[Dataset entries]
(** * Project-plan extraction and inline rendering

    A shallow embedding of

    - [web/src/lib/project-plan-parser.ts] (the plan extractor and its
      structural validator),
    - [web/src/components/message.tsx] ([MessageBody], the inline renderer),
    - [server/src/routes/api/chats/index.ts] ([isProjectPlanRequest] and the
      options of the LLM call of [POST /:chatId/messages]),

    together with the pieces of the JavaScript runtime they call:
    [String.prototype.indexOf], [slice] and [trim], [JSON.parse],
    [RegExp.prototype.test].

    A JavaScript string is a sequence of UTF-16 code units; it is modelled as
    a list of code units, each a number of type [N]. *)

From Stdlib Require Import String Ascii.
From Stdlib Require Import List ZArith NArith Bool Lia.
Import ListNotations.

Set Warnings "-register-all".

(* ===================================================================== *)
(** * JavaScript strings *)
(* ===================================================================== *)

Definition codeunit := N.
Definition jsstring := list codeunit.

(** A string literal of the source, as code units. *)
Definition lit (s : string) : jsstring :=
  map N_of_ascii (list_ascii_of_string s).

(** The same with every apostrophe read as a double quote, to write JSON
    texts legibly. *)
Definition jlit (s : string) : jsstring :=
  map (fun c => if (c =? 39)%N then 34%N else c) (lit s).

Fixpoint jsstring_eqb (a b : jsstring) : bool :=
  match a, b with
  | [], [] => true
  | x :: a', y :: b' => (x =? y)%N && jsstring_eqb a' b'
  | _, _ => false
  end.

(** [WhiteSpace] and [LineTerminator] of ECMAScript: what [trim] strips and
    what the regular expression class [\s] matches. *)
Definition isWhiteSpace (c : codeunit) : bool :=
  ((c =? 9) || (c =? 10) || (c =? 11) || (c =? 12) || (c =? 13) || (c =? 32)
   || (c =? 160) || (c =? 5760) || ((8192 <=? c) && (c <=? 8202))
   || (c =? 8232) || (c =? 8233) || (c =? 8239) || (c =? 8287)
   || (c =? 12288) || (c =? 65279))%N.

Fixpoint trimStart (s : jsstring) : jsstring :=
  match s with
  | [] => []
  | c :: s' => if isWhiteSpace c then trimStart s' else s
  end.

Definition trimEnd (s : jsstring) : jsstring := rev (trimStart (rev s)).

(** [s.trim()] *)
Definition trim (s : jsstring) : jsstring := trimEnd (trimStart s).

(** [pat] is a prefix of [s]. *)
Fixpoint startsWith (pat s : jsstring) : bool :=
  match pat, s with
  | [], _ => true
  | _ :: _, [] => false
  | p :: pat', c :: s' => (p =? c)%N && startsWith pat' s'
  end.

Fixpoint indexOf_from (pat s : jsstring) (k : Z) : Z :=
  if startsWith pat s then k
  else match s with
       | [] => (-1)%Z
       | _ :: s' => indexOf_from pat s' (k + 1)%Z
       end.

(** [s.indexOf(pat)]: the least position at which [pat] occurs, or [-1]. *)
Definition indexOf (s pat : jsstring) : Z := indexOf_from pat s 0%Z.

(** A relative index of [slice], clamped as [String.prototype.slice] does:
    negative indices count from the end. *)
Definition clampIndex (len i : Z) : Z :=
  (if i <? 0 then Z.max (len + i) 0 else Z.min i len)%Z.

(** [s.slice(from, to)]; [to] is [None] when the argument is omitted. *)
Definition slice (s : jsstring) (from : Z) (to : option Z) : jsstring :=
  let len := Z.of_nat (length s) in
  let a := clampIndex len from in
  let b := match to with
           | None => len
           | Some e => clampIndex len e
           end in
  firstn (Z.to_nat (Z.max (b - a) 0)) (skipn (Z.to_nat a) s).

(* ===================================================================== *)
(** * JavaScript values *)
(* ===================================================================== *)

(** The values of type [unknown] that reach this code: [undefined] and what
    [JSON.parse] builds.  A number keeps the literal it was read from: no
    function of this development looks inside a number, so its conversion to
    a double is not modelled.  An object is the list of its own properties in
    creation order, with distinct keys when built by [JSON.parse]. *)
Unset Elimination Schemes.
Inductive JsValue : Type :=
| JUndefined
| JNull
| JBool (b : bool)
| JNumber (lexeme : jsstring)
| JString (s : jsstring)
| JArray (items : list JsValue)
| JObject (props : list (jsstring * JsValue)).
Set Elimination Schemes.

(** Induction on values, through the arrays and objects they nest. *)
Section ValueInduction.
Variable P : JsValue -> Prop.
Hypothesis P_undefined : P JUndefined.
Hypothesis P_null : P JNull.
Hypothesis P_bool : forall b, P (JBool b).
Hypothesis P_number : forall lexeme, P (JNumber lexeme).
Hypothesis P_string : forall s, P (JString s).
Hypothesis P_array : forall items, Forall P items -> P (JArray items).
Hypothesis P_object :
  forall props, Forall (fun kv => P (snd kv)) props -> P (JObject props).

Fixpoint JsValue_ind (v : JsValue) : P v :=
  match v with
  | JUndefined => P_undefined
  | JNull => P_null
  | JBool b => P_bool b
  | JNumber lexeme => P_number lexeme
  | JString s => P_string s
  | JArray items =>
      P_array items
        ((fix all (l : list JsValue) : Forall P l :=
            match l with
            | [] => Forall_nil P
            | x :: l' => Forall_cons x (JsValue_ind x) (all l')
            end) items)
  | JObject props =>
      P_object props
        ((fix all (l : list (jsstring * JsValue))
            : Forall (fun kv => P (snd kv)) l :=
            match l with
            | [] => Forall_nil _
            | kv :: l' =>
                Forall_cons kv
                  (match kv as kv0 return P (snd kv0) with
                   | (_, x) => JsValue_ind x
                   end)
                  (all l')
            end) props)
  end.
End ValueInduction.

Inductive JsType := TUndefined | TObject | TBoolean | TNumber | TString.

Definition JsType_eqb (a b : JsType) : bool :=
  match a, b with
  | TUndefined, TUndefined | TObject, TObject | TBoolean, TBoolean
  | TNumber, TNumber | TString, TString => true
  | _, _ => false
  end.

(** [typeof v] *)
Definition typeof (v : JsValue) : JsType :=
  match v with
  | JUndefined => TUndefined
  | JNull => TObject
  | JBool _ => TBoolean
  | JNumber _ => TNumber
  | JString _ => TString
  | JArray _ => TObject
  | JObject _ => TObject
  end.

(** Some digit other than [0] before the exponent: the number is not zero
    (a literal that underflows to zero is counted as non-zero here; no
    caller can tell, a number never has type ["object"]). *)
Fixpoint mantissaNonZero (lexeme : jsstring) : bool :=
  match lexeme with
  | [] => false
  | c :: r =>
      if ((c =? 101) || (c =? 69))%N then false
      else ((49 <=? c) && (c <=? 57))%N || mantissaNonZero r
  end.
Lemma DifficultyAdjustmentInterval_exact_witness :
  nPowTargetSpacing Samples.pow_params <> 0
  /\ nPowTargetTimespan Samples.pow_params
     = 2016 * nPowTargetSpacing Samples.pow_params
  /\ - 2 ^ 63 <= 2016 <= 2 ^ 63 - 1
  /\ DifficultyAdjustmentInterval Samples.pow_params
     = Some (2016, Samples.pow_params).
Proof.
  assert (Hsp : nPowTargetSpacing Samples.pow_params <> 0)
    by (vm_compute; discriminate).
  assert (Hts : nPowTargetTimespan Samples.pow_params
                = 2016 * nPowTargetSpacing Samples.pow_params)
    by (vm_compute; reflexivity).
  assert (Hk : - 2 ^ 63 <= 2016 <= 2 ^ 63 - 1) by lia.
  exact (conj Hsp (conj Hts (conj Hk
           (DifficultyAdjustmentInterval_exact Samples.pow_params 2016
              Hsp Hts Hk)))).
Defined.

(** X5: with one positive spacing, a chain with the longer (non-negative)
    timespan never has the shorter interval; with one non-negative
    timespan, a chain with the longer (positive) spacing never has the
    longer interval. *)
Theorem DifficultyAdjustmentInterval_monotone
  (c1 c2 c1' c2' : Params) (q1 q2 : Z) :
  DifficultyAdjustmentInterval c1 = Some (q1, c1') ->
  DifficultyAdjustmentInterval c2 = Some (q2, c2') ->
  (nPowTargetSpacing c1 = nPowTargetSpacing c2 ->
   0 < nPowTargetSpacing c1 ->
   0 <= nPowTargetTimespan c1 <= nPowTargetTimespan c2 -> q1 <= q2)
  /\ (nPowTargetTimespan c1 = nPowTargetTimespan c2 ->
      0 <= nPowTargetTimespan c1 ->
      0 < nPowTargetSpacing c1 <= nPowTargetSpacing c2 -> q2 <= q1).
Proof.
  intros H1 H2.
  apply DifficultyAdjustmentInterval_inv in H1, H2.
  destruct H1 as [_ ->], H2 as [_ ->]. split.
  - intros Esp Hsp Hts. rewrite <- Esp.
    rewrite !Z.quot_div_nonneg by lia.
    apply Z.div_le_mono; lia.
  - intros Ets Hts Hsp. rewrite <- Ets.
    rewrite !Z.quot_div_nonneg by lia.
    apply Z.div_le_compat_l; lia.
Qed.

End Interval.

Lemma DifficultyAdjustmentInterval_monotone_witness :
  let c1 := Samples.pow_params in
  let c2 := set_nPowTargetTimespan (28 * 24 * 60 * 60) Samples.pow_params in
  DifficultyAdjustmentInterval c1 = Some (2016, c1)
  /\ DifficultyAdjustmentInterval c2 = Some (4032, c2)
  /\ nPowTargetSpacing c1 = nPowTargetSpacing c2
  /\ 0 < nPowTargetSpacing c1
  /\ 0 <= nPowTargetTimespan c1 <= nPowTargetTimespan c2
  /\ 2016 <= 4032.
Proof.
  cbv zeta.
  set (c1 := Samples.pow_params).
  set (c2 := set_nPowTargetTimespan (28 * 24 * 60 * 60) Samples.pow_params).
  assert (H1 : DifficultyAdjustmentInterval c1 = Some (2016, c1))
    by (vm_compute; reflexivity).
  assert (H2 : DifficultyAdjustmentInterval c2 = Some (4032, c2))
    by (vm_compute; reflexivity).
  assert (Esp : nPowTargetSpacing c1 = nPowTargetSpacing c2) by reflexivity.
  assert (Hsp : 0 < nPowTargetSpacing c1) by (vm_compute; reflexivity).
  assert (Hts : 0 <= nPowTargetTimespan c1 <= nPowTargetTimespan c2)
    by (split; vm_compute; discriminate).
  exact (conj H1 (conj H2 (conj Esp (conj Hsp (conj Hts
           (proj1 (DifficultyAdjustmentInterval_monotone
                     c1 c2 c1 c2 2016 4032 H1 H2) Esp Hsp Hts)))))).
Defined.

Section Deployments.

(** ** The array of deployments and its enumerators *)

Lemma DeploymentPos_ordinal_bound (pos : DeploymentPos) :
  (DeploymentPos_ordinal pos < MAX_VERSION_BITS_DEPLOYMENTS)%nat.
Proof. destruct pos; unfold MAX_VERSION_BITS_DEPLOYMENTS; simpl; lia. Qed.

Lemma DeploymentPos_ordinal_inj (p q : DeploymentPos) :
  DeploymentPos_ordinal p = DeploymentPos_ordinal q -> p = q.
Proof. destruct p, q; simpl; intros H; try discriminate; reflexivity. Qed.

Lemma Params_wf_length (c : Params) :
  Params_wf c = true ->
  List.length (vDeployments c) = MAX_VERSION_BITS_DEPLOYMENTS.
Proof.
  intros H. destruct_params c. wf_split H. params_fields.
  apply Nat.eqb_eq. tauto.
Qed.


Lemma array_store_none {A : Type} (l : list A) (i : nat) (v : A) :
  (List.length l <= i)%nat -> array_store l i v = None.
Proof.
  revert i. induction l as [| x l IH]; intros i Hi; [reflexivity |].
  simpl in Hi. destruct i as [| i]; [lia |]. simpl.
  rewrite IH by lia. reflexivity.
Qed.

» Exercise directions:
Read the records above. Show each line that has the string "TUndefined".

» Answer section:
Inductive JsType := TUndefined | TObject | TBoolean | TNumber | TString.
  | TUndefined, TUndefined | TObject, TObject | TBoolean, TBoolean
  | JUndefined => TUndefined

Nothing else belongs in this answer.